Annule les changements dans l'organe directeur de la société impliquée dans l'amao ordonné par le «  numéro deux '' des routes de Vila

Détail d'une route qui relie Ségovie avec

Détail d'une route qui relie Ségovie à vila, dans une image de fichier.
CARLOS GARCA POZO

Le tribunal de commerce numéro 9 de Madrid a annulé les accords adoptés par l'entreprise de construction CYOPSA-SISOCIA, S.A. en octobre 2016, en vertu de laquelle les membres du conseil d'administration ont été révoqués, le système administratif a été remplacé et les nouveaux administrateurs ont été nommés. Entre eux, Camilo Jos Alcal Snchez -qui en 2014 a témoigné devant le juge Pablo Ruz dans le cadre d'une enquête dans l'affaire Grtel- et Jos Ramn Daz-Tejeiro Ruiz.

CYOPSA est un groupe d'activités très diversifié, avec des intérêts dans les concessions autoroutières, les centrales de production d'énergie renouvelable, l'immobilier et les travaux publics, soit directement, soit à travers un réseau de filiales.

Au cours des dernières semaines, cette société a été mêlée à un scandale après avoir révélé Okdiario quelques enregistrements dans lesquels le directeur adjoint de la conservation du ministère des transports, Alfredo Gonzlez Gonzlez, a forcé le "apao" de l'attribution de travaux d'une valeur de 25,6 millions d'euros dans la province de vila.

Le jugement, auquel EL MUNDO a eu accès, rendu le 14 janvier 2020 et complété par ordonnance du 26 mai 2020, estime pleinement le procès intenté par l'un des trois actionnaires de la société, déclarant tous les accords nuls et non avenus. contesté étant entendu qu'il y a eu atteinte à l'intérêt social en raison de l'abus de la majorité.

Les arguments du juge

La décision de justice considère que "les accords n'étaient pas dus à un besoin raisonnable de la société", que "l'exclusion de l'un des administrateurs et associés de l'entité n'était ni nécessaire ni justifiée", et que "compte tenu des circonstances accrédités dans la procédure, nous devons conclure que ledit accord n'était pas nécessaire et a supposé un préjudice injustifié pour l'associé minoritaire et le directeur exclu de l'administration », ajoutant que« le fonctionnement régulier de l'entreprise nécessite également un respect raisonnable des intérêts de l'entreprise. minorité ".

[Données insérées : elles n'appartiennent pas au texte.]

Lemma C7_witness :
  MatchSupportedTypes Demo.aws "aws_lambda_function" = ([], None) /\
  exists w',
    printResource Demo.aws "aws_lambda_function" Demo.requested
      (Demo.pool ["dev"; "prod"]%string) (Demo.providersFor ["dev"; "prod"]%string)
      Demo.used = (Returned tt, w') /\
    stderr w' = ["Error: no resource type found: aws_lambda_function" +:+ nl] /\
    files w' = files Demo.used.
Proof.
  split; [reflexivity|].
  destruct (C7_zero_matches_is_not_fatal Demo.aws "aws_lambda_function"
              Demo.requested (Demo.pool ["dev"; "prod"]%string)
              (Demo.providersFor ["dev"; "prod"]%string) Demo.used eq_refl)
    as (w' & Hrun & Herr & Hfiles & _).
  exists w'. split; [exact Hrun|]. split; [exact Herr|exact Hfiles].
Defined.

Lemma C6_witness :
  MatchSupportedTypes Demo.aws "[" = ([], Some "syntax error in pattern"%string) /\
  exists w',
    printResource Demo.aws "[" Demo.requested
      (Demo.pool ["dev"; "prod"]%string) (Demo.providersFor ["dev"; "prod"]%string)
      Demo.used = (Panicked "syntax error in pattern", w') /\
    stderr w' = ["Error: invalid glob pattern: [" +:+ nl] /\
    files w' = files Demo.used.
Proof.
  split; [reflexivity|].
  destruct (C6_invalid_pattern_panics Demo.aws "["
              Demo.requested (Demo.pool ["dev"; "prod"]%string)
              (Demo.providersFor ["dev"; "prod"]%string) Demo.used []
              "syntax error in pattern" eq_refl)
    as (w' & Hrun & Herr & Hfiles & _).
  exists w'. split; [exact Hrun|]. split; [exact Herr|exact Hfiles].
Defined.

(** A malformed pattern: [printResource] does not return. *)
Lemma C6_counterexample :
  (MatchSupportedTypes Demo.aws "[").2 = Some "syntax error in pattern"%string /\
  ~ exists w',
      printResource Demo.aws "[" Demo.requested
        (Demo.pool ["dev"]%string) (Demo.providersFor ["dev"]%string) Demo.fresh
      = (Returned tt, w').
Proof.
  split; [reflexivity|]. intros [w' Hrun]. vm_compute in Hrun. discriminate Hrun.
Qed.

Lemma demo_accounts (registry : list string) (ps : list string) :
  forallb (fun p => negb (String.eqb p "expired")) ps = true ->
  Forall (accountOK (Demo.env registry)) (Demo.pool ps).
Proof.
  induction ps as [|p ps IH]; cbn [forallb]; intros Hps; [constructor|].
  apply andb_prop in Hps as [Hp Hps]. constructor; [|by apply IH].
  unfold accountOK. cbn. by destruct (String.eqb p "expired").
Defined.
(** * corruptionTracker: the two PDF name/relationship extraction scripts

    A shallow embedding of [clank/extract_pdf_text.py] (the structured-parse
    script) and [clank/simple_pdf_analysis.py] (the byte-scan script), and
    the properties of their token classification, relationship extraction
    and reporting.

    A Python [str] is a sequence of Unicode code points; it is modelled as a
    list of code points ([N]).  The regular expressions of the scripts are
    modelled by a small syntax tree and a backtracking matcher that lists the
    ways a pattern can match in the priority order of Python's [re] engine,
    so that the match [re] reports is the head of the list.

    What the scripts take from their environment is a parameter of the
    model: the Unicode table behind [\b], the texts that [PyPDF2] extracts,
    the lenient UTF-8 decoder, the texts of exceptions, [repr] and the line
    separator of the platform. *)

From Stdlib Require Import NArith Ascii String.
From stdpp Require Import gmap strings list sorting pretty.

Set Warnings "-abstract-large-number".

Open Scope N_scope.

(** ** Python strings *)

Abbreviation pystr := (list N).

(** [str "abc"] is the Python literal ['abc']. *)
Definition str (s : string) : pystr :=
  List.map N_of_ascii (list_ascii_of_string s).

(** The newline character. *)
Definition nl : pystr := [10].

(** [sep.join(parts)] *)
Fixpoint str_join (sep : pystr) (parts : list pystr) : pystr :=
  match parts with
  | [] => []
  | [p] => p
  | p :: ps => p ++ sep ++ str_join sep ps
  end.

(** [needle in hay] *)
Fixpoint starts_with (needle hay : pystr) : bool :=
  match needle, hay with
  | [], _ => true
  | _ :: _, [] => false
  | x :: n', y :: h' => (x =? y) && starts_with n' h'
  end.

Fixpoint contains (needle hay : pystr) : bool :=
  starts_with needle hay ||
  match hay with
  | [] => false
  | _ :: h' => contains needle h'
  end.

(** [str.lower] on a text of ASCII letters and white space. *)
Definition lower_ascii (s : pystr) : pystr :=
  (fun c => if (65 <=? c) && (c <=? 90) then c + 32 else c) <$> s.

(** ** Character tests of [re] on [str] patterns *)

(** [\s] on a [str] pattern: the code points for which [str.isspace] holds. *)
Definition is_space (c : N) : bool :=
  ((9 <=? c) && (c <=? 13)) || ((28 <=? c) && (c <=? 32))
  || (c =? 133) || (c =? 160) || (c =? 5760)
  || ((8192 <=? c) && (c <=? 8202))
  || (c =? 8232) || (c =? 8233) || (c =? 8239) || (c =? 8287) || (c =? 12288).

La phrase conclut qu '«un accord qui ne répond pas à un besoin raisonnable de l'entreprise (car le conseil d'administration peut continuer à adopter des accords, même si son fonctionnement doit être adapté aux nouvelles circonstances existantes), et qui implique l'exclusion de l'un des associés de la direction, lorsque la société depuis sa constitution est détenue par trois associés qui à leur tour étaient administrateurs, ils doivent être compris comme contraires aux intérêts de la société ".

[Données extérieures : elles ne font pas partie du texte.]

(** The three dialogs of [contextMenuEvent], offered only while [state]
    holds; the argument is what the dialog returned ([None]: cancelled).
    The signals they emit are handled by the owner. *)
Definition contextChangeColor (l : t) (selectedColor : QColor.t) : t :=
  if state l then
    if QColor.isValid selectedColor then setColor l selectedColor else l
  else l.

Definition contextSetBlinkSpeed (l : t) (input : option Z) : t :=
  if state l then
    match input with Some speed => setBlinkSpeed l speed | None => l end
  else l.

Definition contextSetDuration (l : t) (input : option Z) : t :=
  if state l then
    match input with Some duration => setDuration l duration | None => l end
  else l.

(** The public member functions that change an LED. *)
Inductive call : Type :=
| SetColor (color : QColor.t)
| SetId (newId : Z)
| TurnOn
| TurnOff
| SetBlinkSpeed (speed : Z)
| SetDuration (seconds : Z)
| StopOffTimer.

(** The handlers the event loop runs on an LED. *)
Inductive event : Type :=
| MousePress (left : bool)
| BlinkTimeout
| OffTimeout
| ContextChangeColor (selectedColor : QColor.t)
| ContextSetBlinkSpeed (input : option Z)
| ContextSetDuration (input : option Z).

Inductive op : Type :=
| Call (c : call)
| Event (e : event).

Definition invoke (l : t) (c : call) : t :=
  match c with
  | SetColor color => setColor l color
  | SetId i => setId l i
  | TurnOn => turnOn l
  | TurnOff => turnOff l
  | SetBlinkSpeed s => setBlinkSpeed l s
  | SetDuration s => setDuration l s
  | StopOffTimer => stopOffTimer l
  end.

Definition handle (l : t) (e : event) : t :=
  match e with
  | MousePress b => mousePressEvent l b
  | BlinkTimeout => blinkTimeout l
  | OffTimeout => offTimeout l
  | ContextChangeColor c => contextChangeColor l c
  | ContextSetBlinkSpeed i => contextSetBlinkSpeed l i
  | ContextSetDuration i => contextSetDuration l i
  end.

Definition step (l : t) (o : op) : t :=
  match o with
  | Call c => invoke l c
  | Event e => handle l e
  end.

Definition run (l : t) (os : list op) : t := fold_left step os l.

La résolution judiciaire, qui donne le motif de la demande déposée par l'avocat Roberto Giralt, qui a ensuite été accompagné tout au long du processus par l'avocat Juan Lopez Torres, place le groupe d'entreprises dans une position encore plus délicate dans ses relations avec les administrations publiques et avec les tiers, les entités financières et autres entreprises, dont les contrats et les activités pourraient être affectés par la déclaration de nullité des accords adoptés par l'organisme gouvernemental contesté , formé par les co-administrateurs Camilo Alcal et Jos Ramn Daz-Tejeiro.